_Required work_
Within the data that follows, tally every line containing "answers". Provide only the tally.

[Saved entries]
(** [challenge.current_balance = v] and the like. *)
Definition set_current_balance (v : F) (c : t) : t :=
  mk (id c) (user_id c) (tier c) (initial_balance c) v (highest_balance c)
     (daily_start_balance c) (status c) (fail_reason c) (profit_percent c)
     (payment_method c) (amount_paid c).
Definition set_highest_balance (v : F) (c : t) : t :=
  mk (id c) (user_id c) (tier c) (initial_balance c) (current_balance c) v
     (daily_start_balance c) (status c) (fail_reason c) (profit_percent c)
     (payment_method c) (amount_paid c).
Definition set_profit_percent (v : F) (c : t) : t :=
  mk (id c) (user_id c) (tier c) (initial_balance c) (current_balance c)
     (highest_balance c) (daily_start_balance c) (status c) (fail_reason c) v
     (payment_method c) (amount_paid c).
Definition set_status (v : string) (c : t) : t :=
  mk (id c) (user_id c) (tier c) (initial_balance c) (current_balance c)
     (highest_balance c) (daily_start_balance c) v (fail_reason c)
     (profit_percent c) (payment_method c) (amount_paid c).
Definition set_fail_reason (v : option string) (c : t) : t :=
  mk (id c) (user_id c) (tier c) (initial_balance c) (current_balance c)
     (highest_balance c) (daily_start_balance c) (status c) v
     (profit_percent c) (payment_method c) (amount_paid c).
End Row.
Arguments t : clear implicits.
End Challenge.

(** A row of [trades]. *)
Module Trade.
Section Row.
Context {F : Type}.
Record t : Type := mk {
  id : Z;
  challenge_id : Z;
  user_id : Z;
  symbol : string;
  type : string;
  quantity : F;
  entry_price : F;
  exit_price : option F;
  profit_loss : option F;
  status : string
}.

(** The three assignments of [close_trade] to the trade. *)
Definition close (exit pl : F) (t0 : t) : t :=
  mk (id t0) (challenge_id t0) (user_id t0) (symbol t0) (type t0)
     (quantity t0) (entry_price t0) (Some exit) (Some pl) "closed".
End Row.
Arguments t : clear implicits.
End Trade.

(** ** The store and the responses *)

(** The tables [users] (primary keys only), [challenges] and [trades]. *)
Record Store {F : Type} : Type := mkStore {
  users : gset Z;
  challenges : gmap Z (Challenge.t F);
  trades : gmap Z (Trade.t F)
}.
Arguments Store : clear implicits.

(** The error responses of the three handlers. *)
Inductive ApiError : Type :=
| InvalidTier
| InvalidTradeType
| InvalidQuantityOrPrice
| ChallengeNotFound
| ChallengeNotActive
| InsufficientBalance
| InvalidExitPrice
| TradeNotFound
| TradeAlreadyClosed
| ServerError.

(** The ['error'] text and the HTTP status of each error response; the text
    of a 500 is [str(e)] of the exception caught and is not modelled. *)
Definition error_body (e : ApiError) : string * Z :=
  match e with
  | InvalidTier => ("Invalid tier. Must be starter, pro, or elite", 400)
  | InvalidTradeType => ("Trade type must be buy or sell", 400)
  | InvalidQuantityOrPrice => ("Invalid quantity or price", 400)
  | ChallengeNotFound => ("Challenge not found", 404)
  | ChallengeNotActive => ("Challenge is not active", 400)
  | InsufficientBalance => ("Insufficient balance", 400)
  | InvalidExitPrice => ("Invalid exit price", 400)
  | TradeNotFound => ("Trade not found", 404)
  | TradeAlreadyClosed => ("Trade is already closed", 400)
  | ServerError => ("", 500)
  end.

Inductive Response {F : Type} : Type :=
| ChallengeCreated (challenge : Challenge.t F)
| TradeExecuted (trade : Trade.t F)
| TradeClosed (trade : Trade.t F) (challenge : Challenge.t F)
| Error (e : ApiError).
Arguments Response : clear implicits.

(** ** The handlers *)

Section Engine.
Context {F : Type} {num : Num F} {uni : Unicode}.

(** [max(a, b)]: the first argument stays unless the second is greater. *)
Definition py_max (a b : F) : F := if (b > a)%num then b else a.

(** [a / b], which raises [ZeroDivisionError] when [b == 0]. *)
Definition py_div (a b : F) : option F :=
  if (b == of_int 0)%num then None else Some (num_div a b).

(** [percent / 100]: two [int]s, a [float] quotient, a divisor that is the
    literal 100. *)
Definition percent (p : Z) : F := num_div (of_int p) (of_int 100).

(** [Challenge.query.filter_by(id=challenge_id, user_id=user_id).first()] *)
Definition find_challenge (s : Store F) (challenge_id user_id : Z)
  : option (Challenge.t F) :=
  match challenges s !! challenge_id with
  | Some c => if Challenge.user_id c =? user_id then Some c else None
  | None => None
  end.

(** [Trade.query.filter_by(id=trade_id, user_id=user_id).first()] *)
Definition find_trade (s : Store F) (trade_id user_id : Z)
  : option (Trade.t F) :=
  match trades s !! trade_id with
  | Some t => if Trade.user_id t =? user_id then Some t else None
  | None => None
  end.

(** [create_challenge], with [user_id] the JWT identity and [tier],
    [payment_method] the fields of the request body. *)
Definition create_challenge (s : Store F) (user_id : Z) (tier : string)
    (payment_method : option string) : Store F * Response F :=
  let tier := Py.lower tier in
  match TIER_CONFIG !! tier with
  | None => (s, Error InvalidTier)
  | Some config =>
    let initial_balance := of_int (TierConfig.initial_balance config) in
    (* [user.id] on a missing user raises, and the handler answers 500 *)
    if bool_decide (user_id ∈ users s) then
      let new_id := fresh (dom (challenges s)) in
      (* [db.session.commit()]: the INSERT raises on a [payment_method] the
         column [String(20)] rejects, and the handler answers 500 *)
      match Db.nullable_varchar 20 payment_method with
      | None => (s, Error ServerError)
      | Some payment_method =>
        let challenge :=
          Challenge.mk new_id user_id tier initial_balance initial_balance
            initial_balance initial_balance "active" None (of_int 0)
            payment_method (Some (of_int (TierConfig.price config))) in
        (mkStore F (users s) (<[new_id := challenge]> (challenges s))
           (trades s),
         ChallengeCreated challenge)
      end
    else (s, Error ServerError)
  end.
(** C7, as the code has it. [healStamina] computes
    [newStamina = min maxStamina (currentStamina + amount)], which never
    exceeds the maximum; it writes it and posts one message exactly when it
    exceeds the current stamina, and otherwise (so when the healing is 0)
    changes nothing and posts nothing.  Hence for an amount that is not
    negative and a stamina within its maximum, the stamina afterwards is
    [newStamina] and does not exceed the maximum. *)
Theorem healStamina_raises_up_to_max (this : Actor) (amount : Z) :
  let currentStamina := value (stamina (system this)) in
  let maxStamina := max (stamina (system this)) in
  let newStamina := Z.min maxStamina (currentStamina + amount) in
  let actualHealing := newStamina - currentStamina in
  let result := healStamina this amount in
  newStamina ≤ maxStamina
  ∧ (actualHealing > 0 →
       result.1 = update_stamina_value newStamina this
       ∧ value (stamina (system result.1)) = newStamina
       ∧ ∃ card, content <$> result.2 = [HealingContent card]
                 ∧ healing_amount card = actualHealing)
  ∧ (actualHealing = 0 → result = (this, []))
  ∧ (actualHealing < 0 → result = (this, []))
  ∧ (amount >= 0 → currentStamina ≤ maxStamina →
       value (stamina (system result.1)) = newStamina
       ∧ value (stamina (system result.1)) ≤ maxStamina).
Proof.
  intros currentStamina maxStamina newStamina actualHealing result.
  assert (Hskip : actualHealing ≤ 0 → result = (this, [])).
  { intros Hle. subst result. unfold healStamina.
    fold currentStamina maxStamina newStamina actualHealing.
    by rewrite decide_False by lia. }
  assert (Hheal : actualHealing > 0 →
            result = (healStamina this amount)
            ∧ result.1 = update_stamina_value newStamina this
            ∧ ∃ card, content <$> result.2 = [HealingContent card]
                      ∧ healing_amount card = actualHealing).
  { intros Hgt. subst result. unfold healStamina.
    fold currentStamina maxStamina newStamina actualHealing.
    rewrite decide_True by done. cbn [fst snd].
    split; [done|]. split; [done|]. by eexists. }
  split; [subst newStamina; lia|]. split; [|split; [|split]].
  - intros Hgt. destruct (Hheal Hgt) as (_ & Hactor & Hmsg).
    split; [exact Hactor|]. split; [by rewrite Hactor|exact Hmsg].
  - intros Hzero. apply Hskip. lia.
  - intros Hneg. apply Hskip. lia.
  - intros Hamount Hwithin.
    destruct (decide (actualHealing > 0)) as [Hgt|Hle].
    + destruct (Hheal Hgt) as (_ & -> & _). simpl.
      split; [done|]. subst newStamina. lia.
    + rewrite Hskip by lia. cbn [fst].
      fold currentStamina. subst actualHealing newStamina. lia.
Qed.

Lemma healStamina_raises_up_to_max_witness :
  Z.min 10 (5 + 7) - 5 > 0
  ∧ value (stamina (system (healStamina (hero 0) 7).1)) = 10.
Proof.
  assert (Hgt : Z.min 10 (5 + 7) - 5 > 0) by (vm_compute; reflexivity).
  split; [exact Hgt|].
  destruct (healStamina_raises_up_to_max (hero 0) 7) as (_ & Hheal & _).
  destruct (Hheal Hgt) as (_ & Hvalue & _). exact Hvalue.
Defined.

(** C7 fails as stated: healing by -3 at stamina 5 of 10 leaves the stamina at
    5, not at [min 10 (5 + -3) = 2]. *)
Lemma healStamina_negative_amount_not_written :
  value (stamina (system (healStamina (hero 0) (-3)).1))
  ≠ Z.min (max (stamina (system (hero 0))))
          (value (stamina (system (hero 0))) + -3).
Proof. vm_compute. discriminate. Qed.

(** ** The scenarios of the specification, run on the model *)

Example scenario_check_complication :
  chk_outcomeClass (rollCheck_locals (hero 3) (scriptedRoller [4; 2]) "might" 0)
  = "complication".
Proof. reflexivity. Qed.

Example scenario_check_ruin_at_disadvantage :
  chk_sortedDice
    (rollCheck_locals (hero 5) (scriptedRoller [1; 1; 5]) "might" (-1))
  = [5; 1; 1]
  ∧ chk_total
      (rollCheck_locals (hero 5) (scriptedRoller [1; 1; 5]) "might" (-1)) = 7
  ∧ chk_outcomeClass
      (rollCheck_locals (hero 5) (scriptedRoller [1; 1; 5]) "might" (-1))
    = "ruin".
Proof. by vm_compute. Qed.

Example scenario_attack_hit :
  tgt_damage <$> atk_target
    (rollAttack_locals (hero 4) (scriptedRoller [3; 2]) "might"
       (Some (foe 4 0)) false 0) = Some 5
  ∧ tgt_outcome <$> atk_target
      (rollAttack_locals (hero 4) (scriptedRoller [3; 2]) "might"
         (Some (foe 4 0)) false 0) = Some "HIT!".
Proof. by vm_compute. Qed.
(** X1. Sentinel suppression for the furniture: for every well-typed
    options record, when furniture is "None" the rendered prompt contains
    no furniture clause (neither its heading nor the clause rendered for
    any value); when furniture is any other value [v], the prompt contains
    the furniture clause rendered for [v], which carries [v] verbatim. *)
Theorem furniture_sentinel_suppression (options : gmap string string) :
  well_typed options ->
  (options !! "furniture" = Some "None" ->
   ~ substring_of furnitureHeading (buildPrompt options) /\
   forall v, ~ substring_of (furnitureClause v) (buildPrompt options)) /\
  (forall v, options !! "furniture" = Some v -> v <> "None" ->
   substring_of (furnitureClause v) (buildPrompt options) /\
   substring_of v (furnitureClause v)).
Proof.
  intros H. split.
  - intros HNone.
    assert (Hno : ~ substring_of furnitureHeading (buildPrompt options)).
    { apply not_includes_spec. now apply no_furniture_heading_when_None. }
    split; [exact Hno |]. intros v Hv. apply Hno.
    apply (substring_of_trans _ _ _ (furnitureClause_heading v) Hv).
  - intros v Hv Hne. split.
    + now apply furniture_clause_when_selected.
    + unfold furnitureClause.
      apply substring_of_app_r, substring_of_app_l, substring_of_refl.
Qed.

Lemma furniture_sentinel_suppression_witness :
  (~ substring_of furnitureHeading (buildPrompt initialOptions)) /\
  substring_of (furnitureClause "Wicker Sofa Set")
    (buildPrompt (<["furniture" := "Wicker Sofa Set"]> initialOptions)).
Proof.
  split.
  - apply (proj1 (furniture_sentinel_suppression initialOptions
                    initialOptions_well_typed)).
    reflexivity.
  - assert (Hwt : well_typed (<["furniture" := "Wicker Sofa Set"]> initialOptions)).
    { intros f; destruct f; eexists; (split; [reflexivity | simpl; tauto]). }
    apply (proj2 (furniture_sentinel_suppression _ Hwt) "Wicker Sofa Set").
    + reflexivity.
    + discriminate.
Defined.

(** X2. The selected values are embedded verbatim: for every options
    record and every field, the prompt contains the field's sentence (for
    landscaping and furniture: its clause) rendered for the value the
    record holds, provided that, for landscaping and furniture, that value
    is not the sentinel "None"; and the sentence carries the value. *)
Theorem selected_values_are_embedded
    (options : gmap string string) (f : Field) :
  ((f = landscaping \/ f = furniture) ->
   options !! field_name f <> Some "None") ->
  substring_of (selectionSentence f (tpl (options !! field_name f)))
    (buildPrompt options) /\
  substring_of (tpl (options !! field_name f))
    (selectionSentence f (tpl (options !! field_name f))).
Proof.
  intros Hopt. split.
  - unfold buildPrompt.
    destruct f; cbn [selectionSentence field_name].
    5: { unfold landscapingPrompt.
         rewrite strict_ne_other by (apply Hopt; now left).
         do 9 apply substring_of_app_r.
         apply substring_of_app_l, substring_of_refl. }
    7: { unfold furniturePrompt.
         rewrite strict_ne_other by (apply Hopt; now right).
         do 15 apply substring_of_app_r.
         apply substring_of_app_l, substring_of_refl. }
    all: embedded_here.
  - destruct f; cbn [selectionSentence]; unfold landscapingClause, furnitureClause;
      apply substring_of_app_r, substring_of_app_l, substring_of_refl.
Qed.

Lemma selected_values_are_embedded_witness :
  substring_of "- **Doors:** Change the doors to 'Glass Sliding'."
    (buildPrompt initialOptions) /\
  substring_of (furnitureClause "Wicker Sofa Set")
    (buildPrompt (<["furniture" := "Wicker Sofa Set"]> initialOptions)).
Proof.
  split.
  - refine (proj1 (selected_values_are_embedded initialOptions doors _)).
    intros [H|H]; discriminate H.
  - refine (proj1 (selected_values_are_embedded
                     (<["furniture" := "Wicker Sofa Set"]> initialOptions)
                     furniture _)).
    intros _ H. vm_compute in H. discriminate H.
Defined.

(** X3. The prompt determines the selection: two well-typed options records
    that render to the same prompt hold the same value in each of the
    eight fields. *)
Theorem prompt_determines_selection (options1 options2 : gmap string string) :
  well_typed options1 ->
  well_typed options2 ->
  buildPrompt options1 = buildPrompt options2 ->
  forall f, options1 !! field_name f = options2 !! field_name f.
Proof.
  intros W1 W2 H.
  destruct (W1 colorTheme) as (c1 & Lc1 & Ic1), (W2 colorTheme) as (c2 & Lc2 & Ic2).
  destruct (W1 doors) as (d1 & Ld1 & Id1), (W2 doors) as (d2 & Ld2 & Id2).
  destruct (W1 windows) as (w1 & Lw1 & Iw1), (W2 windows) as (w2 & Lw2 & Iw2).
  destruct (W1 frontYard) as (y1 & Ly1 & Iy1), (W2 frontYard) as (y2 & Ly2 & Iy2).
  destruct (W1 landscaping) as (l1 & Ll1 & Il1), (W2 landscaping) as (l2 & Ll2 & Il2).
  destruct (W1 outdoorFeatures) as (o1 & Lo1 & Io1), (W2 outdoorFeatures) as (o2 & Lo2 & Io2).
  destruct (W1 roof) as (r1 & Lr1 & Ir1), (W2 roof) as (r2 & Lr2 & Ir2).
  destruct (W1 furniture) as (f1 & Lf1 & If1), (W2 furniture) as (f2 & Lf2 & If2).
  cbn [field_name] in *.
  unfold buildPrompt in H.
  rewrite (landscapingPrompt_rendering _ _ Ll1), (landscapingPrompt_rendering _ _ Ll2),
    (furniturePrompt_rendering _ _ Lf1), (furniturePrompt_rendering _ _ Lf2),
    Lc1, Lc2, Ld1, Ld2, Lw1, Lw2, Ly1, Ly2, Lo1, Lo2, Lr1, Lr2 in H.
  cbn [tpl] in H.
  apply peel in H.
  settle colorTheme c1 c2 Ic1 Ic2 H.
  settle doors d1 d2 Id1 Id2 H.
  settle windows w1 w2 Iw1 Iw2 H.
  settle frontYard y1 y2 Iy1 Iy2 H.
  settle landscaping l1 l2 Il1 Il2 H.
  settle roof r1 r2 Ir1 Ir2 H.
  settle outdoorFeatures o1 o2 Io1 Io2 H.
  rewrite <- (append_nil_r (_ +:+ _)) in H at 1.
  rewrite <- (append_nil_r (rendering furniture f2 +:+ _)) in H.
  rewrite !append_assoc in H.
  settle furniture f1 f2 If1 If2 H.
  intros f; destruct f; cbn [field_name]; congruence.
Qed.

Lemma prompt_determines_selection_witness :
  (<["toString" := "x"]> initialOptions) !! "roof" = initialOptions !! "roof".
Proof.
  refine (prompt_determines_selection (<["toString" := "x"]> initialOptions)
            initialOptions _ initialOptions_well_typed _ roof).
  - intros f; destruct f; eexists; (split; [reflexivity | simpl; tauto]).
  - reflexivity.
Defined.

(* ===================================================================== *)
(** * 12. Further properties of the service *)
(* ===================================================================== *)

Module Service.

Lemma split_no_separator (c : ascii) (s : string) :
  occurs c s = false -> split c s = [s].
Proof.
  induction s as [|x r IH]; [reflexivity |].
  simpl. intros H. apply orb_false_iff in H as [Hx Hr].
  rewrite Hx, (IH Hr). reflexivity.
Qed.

_Solution_
2